Common causes of mental status changes in the elderly include medicine-induced cognitive side effects, disorientation due to disruption in daily routines, age-related memory impairment, and urinary tract infections.

“The urinalysis is not a very exciting medical test,” stated Dr. Fishbinder. “It doesn’t matter that it’s cheap, fast, and most likely to provide an explanation for strange behavior in hospitalized patients. It’s really not as elegant as the testing involved in a chronic anemia or metabolic encephalopathy work up. I keep it in my back pocket in case all other tests are negative, including brain MRIs and PET scans.”
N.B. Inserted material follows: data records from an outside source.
(** The loop of [take_signed]: the value and the number of digits used. *)
Fixpoint take_signed_loop (V : int_type) (negative : bool) (digits : bytes) (value : Z) (count : nat)
    : Z * nat :=
  match digits with
  | [] => (value, count)
  | digit :: rest =>
      if negb (is_digit digit) then (value, count)
      else match checked V (value * 10) with
           | None => (value, count)
           | Some multiplied =>
               match checked V (if negative then multiplied - (b2z digit - 48)
                                else multiplied + (b2z digit - 48)) with
               | None => (value, count)
               | Some next => take_signed_loop V negative rest next (S count)
               end
           end
  end.

(** The conversions of [10] and of a digit to [V] cannot fail in the types the
    code uses, [i16] and larger. *)
Definition take_signed (V : int_type) (T : string) : parser Z :=
  fun data =>
    let '(negative, digits) :=
      match strip_prefix (bs "-") data with
      | Some digits => (true, digits)
      | None => (false, data)
      end in
    if negb (in_type V 10) then
      (Err (conversion_error T [Lit "integer type cannot represent 10"]), data)
    else
      let '(value, count) := take_signed_loop V negative digits 0 0 in
      if (count =? 0)%nat ||
         match nth_error digits count with Some c => is_digit c | None => false end
      then (Err (conversion_error T [Lit "invalid integer "; Debug data]), data)
      else (Ok value, drop count digits).
(** A quoted field, the opening quote still to be skipped. *)
Definition advance_quoted (comma : bool) : reply (option (nat * nat)) :=
  do! consume 1 in
  do? b := sget in
  match find2 b x22 x5c with
  | None => sfail UnexpectedEnd
  | Some (p, c) =>
      if decide (c = x22) then
        let field := (position b, p) in
        do! consume (p + 1) in
        do! consume_field_separator comma in
        sret (Some field)
      else
        let start := position b in
        do? unescaped := convert_backslashes p in
        let field := (start, length unescaped) in
        do! consume_field_separator comma in
        sret (Some field)
  end.

Definition advance_unquoted (comma : bool) : reply (option (nat * nat)) :=
  do? b := sget in
  let start := position b in
  do? rough := split x09 in
  do? adjusted :=
    (if comma then
       match strip_suffix (bs ",") rough with
       | Some adjusted => sret adjusted
       | None => sfail (if decide (rough = []) then UnexpectedEnd else SepNotFound x2c)
       end
     else sret rough) in
  sret (if decide (adjusted = bs "NULL") then None else Some (start, length adjusted)).

(** The loop over the fields: [i] is the index of the first of [n] fields. *)
Fixpoint advance_fields (cols i n : nat) : reply (list (option (nat * nat))) :=
  match n with
  | O => sret []
  | S n' =>
      let comma := i + 1 <? cols in
      do? b := sget in
      do? field :=
        match peek b with
        | [] => sfail UnexpectedEnd
        | first :: _ =>
            if decide (first = x5d) then sfail (TooFewColumns i)
            else if decide (first = x22) then advance_quoted comma
            else advance_unquoted comma
        end in
      do? rest := advance_fields cols (S i) n' in
      sret (field :: rest)
  end.

Definition expect_row_end : reply unit :=
  do? b := sget in
  if length (peek b) <? 2 then sfail UnexpectedEnd
  else if negb (starts_with [x5d; x0a] (peek b)) then sfail (SepNotFound x5d)
  else do! consume 2 in sret tt.

(** Run a computation of the buffer inside the row set. *)
Definition in_buf {A} (m : reply A) : comp RowSet BadReply A :=
  fun rs =>
    let '(r, b) := m (rs_buf rs) in (r, MkRowSet b (ncols rs) (fields rs) (noslice rs)).
(* ===== verification/Replies.v ===== *)
(** * Replies of the server (src/cursor/replies.rs)

    A response is a sequence of replies; [ReplyParser] is the state of a cursor
    in that sequence.  This file has the parsers of the reply headers and of the
    column metadata, the scanners for errors and for autocommit notifications,
    and the step to the next reply.  [bstr]'s line iterator is a parameter. *)

From Stdlib Require Import ZArith Lia.
From stdpp Require Import sets.
From S2P Require Import Prelude Bytes Blockstate IO Decimal Errors MonetTypes ReplyBuf RowSet.

Open Scope Z_scope.

(** ** Text of the standard library used here *)

(** U+FFFD in UTF-8. *)
Definition replacement : bytes := [xef; xbf; xbd].

(** [String::from_utf8_lossy]: every maximal invalid prefix becomes U+FFFD. *)
Fixpoint utf8_lossy (l : bytes) : bytes :=
  match l with
  | [] => []
  | b0 :: l1 =>
      let v := b2z b0 in
      if v <? 128 then b0 :: utf8_lossy l1
      else if between 194 223 b0 then
        match l1 with
        | b1 :: l2 =>
            if is_cont b1 then b0 :: b1 :: utf8_lossy l2 else replacement ++ utf8_lossy l1
        | [] => replacement
        end
      else if between 224 239 b0 then
        match l1 with
        | b1 :: l2 =>
            if utf8_second3 v b1 then
              match l2 with
              | b2 :: l3 =>
                  if is_cont b2 then b0 :: b1 :: b2 :: utf8_lossy l3
                  else replacement ++ utf8_lossy l2
              | [] => replacement
              end
            else replacement ++ utf8_lossy l1
        | [] => replacement
        end
      else if between 240 244 b0 then
        match l1 with
        | b1 :: l2 =>
            if utf8_second4 v b1 then
              match l2 with
              | b2 :: l3 =>
                  if is_cont b2 then
                    match l3 with
                    | b3 :: l4 =>
                        if is_cont b3 then b0 :: b1 :: b2 :: b3 :: utf8_lossy l4
                        else replacement ++ utf8_lossy l3
                    | [] => replacement
                    end
                  else replacement ++ utf8_lossy l2
              | [] => replacement
              end
            else replacement ++ utf8_lossy l1
        | [] => replacement
        end
      else replacement ++ utf8_lossy l1
  end.

(** The error kind of [FromStr] of an integer type, digit by digit. *)
Fixpoint int_error_loop (t : int_type) (neg : bool) (digits : bytes) (acc : Z) : option IntErrorKind :=
  match digits with
  | [] => None
  | c :: rest =>
      if negb (is_digit c) then Some InvalidDigit
      else match checked t (acc * 10) with
           | None => Some (if neg then NegOverflow else PosOverflow)
           | Some m =>
               match checked t (if neg then m - digit_val c else m + digit_val c) with
               | None => Some (if neg then NegOverflow else PosOverflow)
               | Some acc' => int_error_loop t neg rest acc'
               end
           end
  end.

Definition int_error (t : int_type) (s : bytes) : IntErrorKind :=
  match s with
  | [] => IntEmpty
  | [x2b] | [x2d] => InvalidDigit
  | x2b :: rest => default InvalidDigit (int_error_loop t false rest 0)
  | x2d :: rest =>
      if ty_min t <? 0 then default InvalidDigit (int_error_loop t true rest 0) else InvalidDigit
  | _ => default InvalidDigit (int_error_loop t false s 0)
  end.

(** [FromStr] with its error. *)
Definition parse_num (t : int_type) (s : bytes) : res IntErrorKind Z :=
  ok_or (parse_int t s) (int_error t s).

(** [str::split] with the two-byte pattern of the column metadata. *)
Fixpoint split_pair (a b : byte) (l : bytes) : list bytes :=
  match l with
  | [] => [[]]
  | c :: l' =>
      match l' with
      | d :: l'' =>
          if decide (c = a /\ d = b) then [] :: split_pair a b l''
          else match split_pair a b l' with
               | [] => [[c]]
               | piece :: rest => (c :: piece) :: rest
               end
      | [] => [[c]]
      end
  end.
Nursing staff at Richmond Medical Hospital report that efforts to inform hospitalists about foul smelling urine have generally fallen on deaf ears. “I have tried to tell the hospitalists about cloudy or bloody urine that I see in patients who are undergoing extensive work ups for mental status changes,” reports nurse Sandy Anderson. “But they insist that ‘all urine smells bad’ and it’s really more of a red herring.”

Another nurse reports that delay in diagnosing urinary tract infections (while patients are scheduled for brain MRIs, nuclear scans, and biopsies) can lead to worsening symptoms which accelerate and expand testing. “Some of my patients are transferred to the ICU during the altered mental status work up,” states nurse Anita Misra. “The doctors seem to be very excited about the additional technology available to them in the intensive care setting. Between the central line placement, arterial blood gasses, and vast array of IV fluid and medication options, urosepsis is really an excellent entré into a whole new level of care.”

“As far as medicine-induced mental status changes are concerned,” added Dr. Fishbinder, “We’ve never seen a single case in the past 10 years. Today’s patients are incredibly resilient and can tolerate mixes of opioids, anti-depressants, anti-histamines, and benzodiazepines without any difficulty. We know this because most patients have been prescribed these cocktails and have been taking them for years.”

Patient family members have expressed gratitude for Dr. Fishbinder’s diagnostic process, and report that they are very pleased that he is doing everything in his power to “get to the bottom” of why their loved one isn’t as sharp as they used to be.

“I thought my mom was acting strange ever since she started taking stronger pain medicine for her arthritis,” says Nelly Hurtong, the daughter of one of Dr. Fishbinder’s inpatients. “But now I see that there are deeper reasons for her ‘altered mental status’ thanks to the brain MRI that showed some mild generalized atrophy.”

Hospital administrators praise Dr. Fishbinder as one of their top physicians. “He will do whatever it takes to figure out the true cause of patients’ cognitive impairments.” Says CEO, Daniel Griffiths. “And not only is that good medicine, it is great for our Press Ganey scores and our bottom line.”

As for the nursing staff, Griffiths offered a less glowing review. “It’s unfortunate that our nurses seem preoccupied with urine testing and medication reconciliation. I think it might be time for us to mandate further training to help them appreciate more of the medical nuances inherent in quality patient care.”

Dr. Fishbinder is in the process of creating a half-day seminar on ‘altered mental status in the inpatient setting,’ offering CME credits to physicians who enroll. Richmond Medical Hospital intends to sponsor Dr. Fishbinder’s course, and franchise it to other hospitals in the state, and ultimately nationally.